Sillonnant à travers l’ère des nouveaux riches, les grands clubs, derniers vestiges d’un football qui se voulait encore authentiquement prolétaire, connaissent pour beaucoup d’entre eux de grandes difficultés. Si le pouls du Milan AC est faible, celui d’Hambourg est proche de l’état comateux. Quid du cas de Liverpool? Les Reds reviendront-ils d’entre les morts et se détacheront de leur statut de grand club d’hier pour récupérer celui de grande équipe d’aujourd’hui?
Joe Strummer, émérite icône de la culture punk, tint un jour le discours suivant “Je ne suis pas célèbre, je suis une légende.
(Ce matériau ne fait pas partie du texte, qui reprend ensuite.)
Lemma projects_snoc row l s input plan digest :
  projects row l -> rn_deliveryId row = dt_deliveryId input -> Z.of_nat (length l) < MAX_EVENTS_PER_RUN ->
  check_transition input (run_record row plan s) = Ok tt ->
  projects (advanced input (run_record row plan s) digest row) (l ++ [event_row input (run_record row plan s) (last l)]).
Proof using.
  intros (Hl & Hseq & Hst & Hterm & Hd & Hds & Hdd & Hmax) Hid Hlt Hc.
  pose proof (check_fence _ _ _ _ Hc) as (Hp & Hg & Ht & _). pose proof (check_deployment _ _ _ _ Hc) as (Hexp & Hdep & _).
  set (e := event_row _ _ _). split; [intros i x Hx|].
  - apply (linked_same row); [done|done|done|done|]. destruct (decide (i < length l)%nat) as [Hi|Hi].
    + rewrite lookup_app_l in Hx by done. apply linked_app; [done|by apply Hl|congruence].
    + pose proof (lookup_lt_Some _ _ _ Hx) as Hi2. rewrite length_app in Hi2. cbn in Hi2.
      assert (i = length l) as -> by lia. rewrite list_lookup_middle in Hx by done. injection Hx as <-.
      assert (Hprior : option_map (fun q => de_eventDigest (er_event q)) (last l) =
        match length l with O => None | S j => option_map (fun q => de_eventDigest (er_event q)) ((l ++ [e]) !! j) end).
      { destruct l as [|y k] using rev_ind; [done|]. rewrite last_snoc, length_app, Nat.add_1_r.
        by rewrite lookup_app_l, list_lookup_middle by (rewrite ?length_app; cbn; lia). }
      assert (Hoff : match last l with None => 0 | Some r => de_offset (er_event r) + 1 end = Z.of_nat (length l)).
      { rewrite last_lookup. destruct l as [|y k]; [done|]. cbn [length Nat.pred].
        destruct ((y :: k) !! length k) as [q|] eqn:E; [|apply lookup_ge_None in E; cbn in E; lia].
        apply Hl in E as (_ & _ & _ & -> & _). lia. }
      unfold linked. cbv zeta. rewrite <- Hprior. subst e. cbn. rewrite !Hoff, Hseq, Hp, Hg.
      split_and!; try done. rewrite length_app. cbn. lia.
  - unfold log_deployment, log_deploymentState. rewrite log_state_snoc, last_snoc, length_app. subst e. cbn.
    split_and!; try done; lia.
Qed.

Lemma events_of_snoc id e s :
  List.filter (fun r => de_deliveryId (er_event r) === id) (delivery_events s ++ [e]) =
  events_of id s ++ (if de_deliveryId (er_event e) === id then [e] else []).
Proof using. rewrite List.filter_app. cbn. done. Qed.

(** What the invariant depends on. *)
Lemma Inv_frame s s' :
  Inv s -> delivery_plans s' = delivery_plans s -> delivery_runs s' = delivery_runs s ->
  delivery_events s' = delivery_events s -> delivery_controller_leases s' = delivery_controller_leases s ->
  NoDup (List.map job_key (delivery_child_jobs s')) -> NoDup (List.map in_key (request_intents s')) -> Inv s'.
Proof using.
  intros [] Hp Hr He Hl Hj Hi.
  constructor; unfold has_plan, events_of, active_lease in *; rewrite ?Hp, ?Hr, ?He, ?Hl; done.
Qed.

Lemma find_run_None id s r : find_run id s = None -> r ∈ delivery_runs s -> rn_deliveryId r <> id.
Proof using. intros H%find_key_None Hr <-. apply H. by apply list_elem_of_In, in_map, list_elem_of_In. Qed.

Lemma Inv_create plan gen at_ s :
  Inv s -> is_canonical plan -> assertPositiveInteger gen = Ok tt -> IDENTIFIER_PATTERN (pi_deliveryId (cd_input plan)) = true ->
  find_run (pi_deliveryId (cd_input plan)) s = None ->
  (forall q, q ∈ delivery_plans s -> pl_deliveryId q <> pi_deliveryId (cd_input plan)) ->
  Inv (with_runs (delivery_runs s ++ [initial_run plan gen at_]) (with_plans (delivery_plans s ++ [plan_row plan at_]) s)).
Proof using.
  intros HI Hc Hgen Hid Hf Hfresh. set (r0 := initial_run plan gen at_).
  assert (Hne : forall r, r ∈ delivery_runs s -> rn_deliveryId r <> rn_deliveryId r0) by (intros r; by apply find_run_None).
  constructor; cbn [delivery_runs with_runs with_plans delivery_events delivery_controller_leases delivery_child_jobs request_intents].
  - apply NoDup_map_snoc; [apply HI|exact Hne].
  - intros r [Hr| ->%list_elem_of_singleton]%elem_of_app.
    + destruct (inv_run _ HI r Hr) as [(p & t & H1 & H2 & H3 & H4 & H5 & H6) Hp]. split; [|exact Hp].
      exists p, t. split_and!; try done. cbn [delivery_plans with_plans with_runs]. apply find_app_Some, H6.
    + split.
      * exists plan, at_. split_and!; try done. cbn [delivery_plans with_plans with_runs].
        rewrite find_app_None; [cbn; by rewrite bool_decide_eq_true_2|]. apply find_none_iff_all. intros q Hq.
        apply bool_decide_eq_false. by apply Hfresh.
      * assert (events_of (rn_deliveryId r0) s = []) as E.
        { unfold events_of. destruct (List.filter _ _) as [|e l] eqn:E; [done|]. exfalso.
          assert (Hin : List.In e (e :: l)) by by left. rewrite <- E in Hin. apply filter_In in Hin as [He Hd].
          apply list_elem_of_In, (inv_event _ HI) in He as (r & Hr & Hrd). bool_inv. apply (Hne _ Hr). congruence. }
        change (projects r0 (events_of (rn_deliveryId r0) s)). rewrite E. by split_and!.
  - intros e He. destruct (inv_event _ HI e He) as (r & Hr & E). exists r. split; [set_solver|done].
  - apply HI.
  - intros l Hl. destruct (inv_lease _ HI l Hl) as (r & Hr & E). exists r. split; [set_solver|done].
  - intros r lease [Hr| ->%list_elem_of_singleton]%elem_of_app; [by apply HI|]. split; [done|].
    intros (l & Hl & Ha). unfold active_is, lease_is in Ha. bool_inv. exfalso.
    destruct (inv_lease _ HI l Hl) as (r & Hr & E). apply (Hne _ Hr). congruence.
  - apply HI.
  - apply HI.
  - apply HI.
  - intros r [Hr| ->%list_elem_of_singleton]%elem_of_app; [by apply HI|done].
Qed.

Lemma Inv_transition input row plan digest s :
  Inv s -> find_run (dt_deliveryId input) s = Some row -> check_transition input (run_record row plan s) = Ok tt ->
  Z.of_nat (length (events_of (dt_deliveryId input) s)) < MAX_EVENTS_PER_RUN ->
  Inv (with_runs (set_where (fun r => rn_deliveryId r === dt_deliveryId input) (advanced input (run_record row plan s) digest)
                    (delivery_runs s))
         (with_events (delivery_events s ++ [event_row input (run_record row plan s) (last_event (dt_deliveryId input) s)]) s)).
Proof using.
  intros HI Hf Hc Hmax. pose proof (find_run_elem _ _ _ Hf) as [Hin Hid]. set (e := event_row _ _ _).
  set (f := advanced _ _ _).
  assert (Hid' : forall r, rn_deliveryId (f r) = rn_deliveryId r) by done.
  assert (Hrun : forall r, r ∈ delivery_runs s -> exists r', r' ∈ set_where (fun r => rn_deliveryId r === dt_deliveryId input) f (delivery_runs s) /\ rn_deliveryId r' = rn_deliveryId r).
  { intros r Hr. eexists. split; [apply elem_of_set_where; exists r; by split|]. by case_bool_decide. }
  constructor; cbn [delivery_runs with_runs with_events delivery_events delivery_controller_leases delivery_child_jobs request_intents].
  - rewrite set_where_map by done. apply HI.
  - intros r' (r & Hr & ->)%elem_of_set_where. destruct (inv_run _ HI r Hr) as [Hplan Hp]. case_bool_decide as Er.
    + rewrite (find_run_unique _ _ _ _ (inv_runs _ HI) Hf Hr Er) in *. split; [exact Hplan|].
      unfold events_of. cbn [delivery_events with_events with_runs]. rewrite events_of_snoc, Hid', Hid.
      rewrite bool_decide_eq_true_2 by done. rewrite Hid in Hp. subst e. rewrite <- Hid, last_event_log, Hid by (by rewrite Hid).
      by apply projects_snoc.
    + split; [exact Hplan|]. unfold events_of. cbn [delivery_events with_events with_runs]. rewrite events_of_snoc.
      rewrite (bool_decide_eq_false_2 (_ = rn_deliveryId r)) by (by apply not_eq_sym). by rewrite app_nil_r.
  - intros x [Hx| ->%list_elem_of_singleton]%elem_of_app.
    + destruct (inv_event _ HI x Hx) as (r & Hr & <-). apply Hrun, Hr.
    + destruct (Hrun _ Hin) as (r' & Hr' & E). exists r'. split; [done|]. by rewrite E.
  - apply HI.
  - intros l Hl. destruct (inv_lease _ HI l Hl) as (r & Hr & <-). apply Hrun, Hr.
  - intros r' lease (r & Hr & ->)%elem_of_set_where. case_bool_decide as Er; [|apply (inv_pointer _ HI); done].
    change (rn_lease (f r)) with (rn_lease r). change (rn_deliveryId (f r)) with (rn_deliveryId r). by apply (inv_pointer _ HI).
  - apply HI.
  - apply HI.
  - apply HI.
  - intros r' (r & Hr & ->)%elem_of_set_where. case_bool_decide; by apply (inv_generation _ HI r).
Qed.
Célèbre, c’est lorsque tout le monde connaît ce que tu fais et tu es riche. Légende, c’est quand tout le monde connaît ce que tu as fait mais que tu es fini !”.
Tel adage eut-été convenu dès lors qu’il s’agissait de traiter du cas Liverpool FC. 18 fois champion d’Angleterre et lauréat en la matière jusqu’en 2011, septuple vainqueur de la Coupe d’Angleterre, détenteur de la Coupe de la Ligue à 8 reprises, auréolé du Community Shield à 15 reprises et enfin roi d’Europe et de la Ligue des Champions avec 5 retentissantes victoires. Le géant Scouser est, à n’en pas douter, parmi les plus grands clubs de l’histoire du football, non simplement britannique ou européen, mais bien mondial.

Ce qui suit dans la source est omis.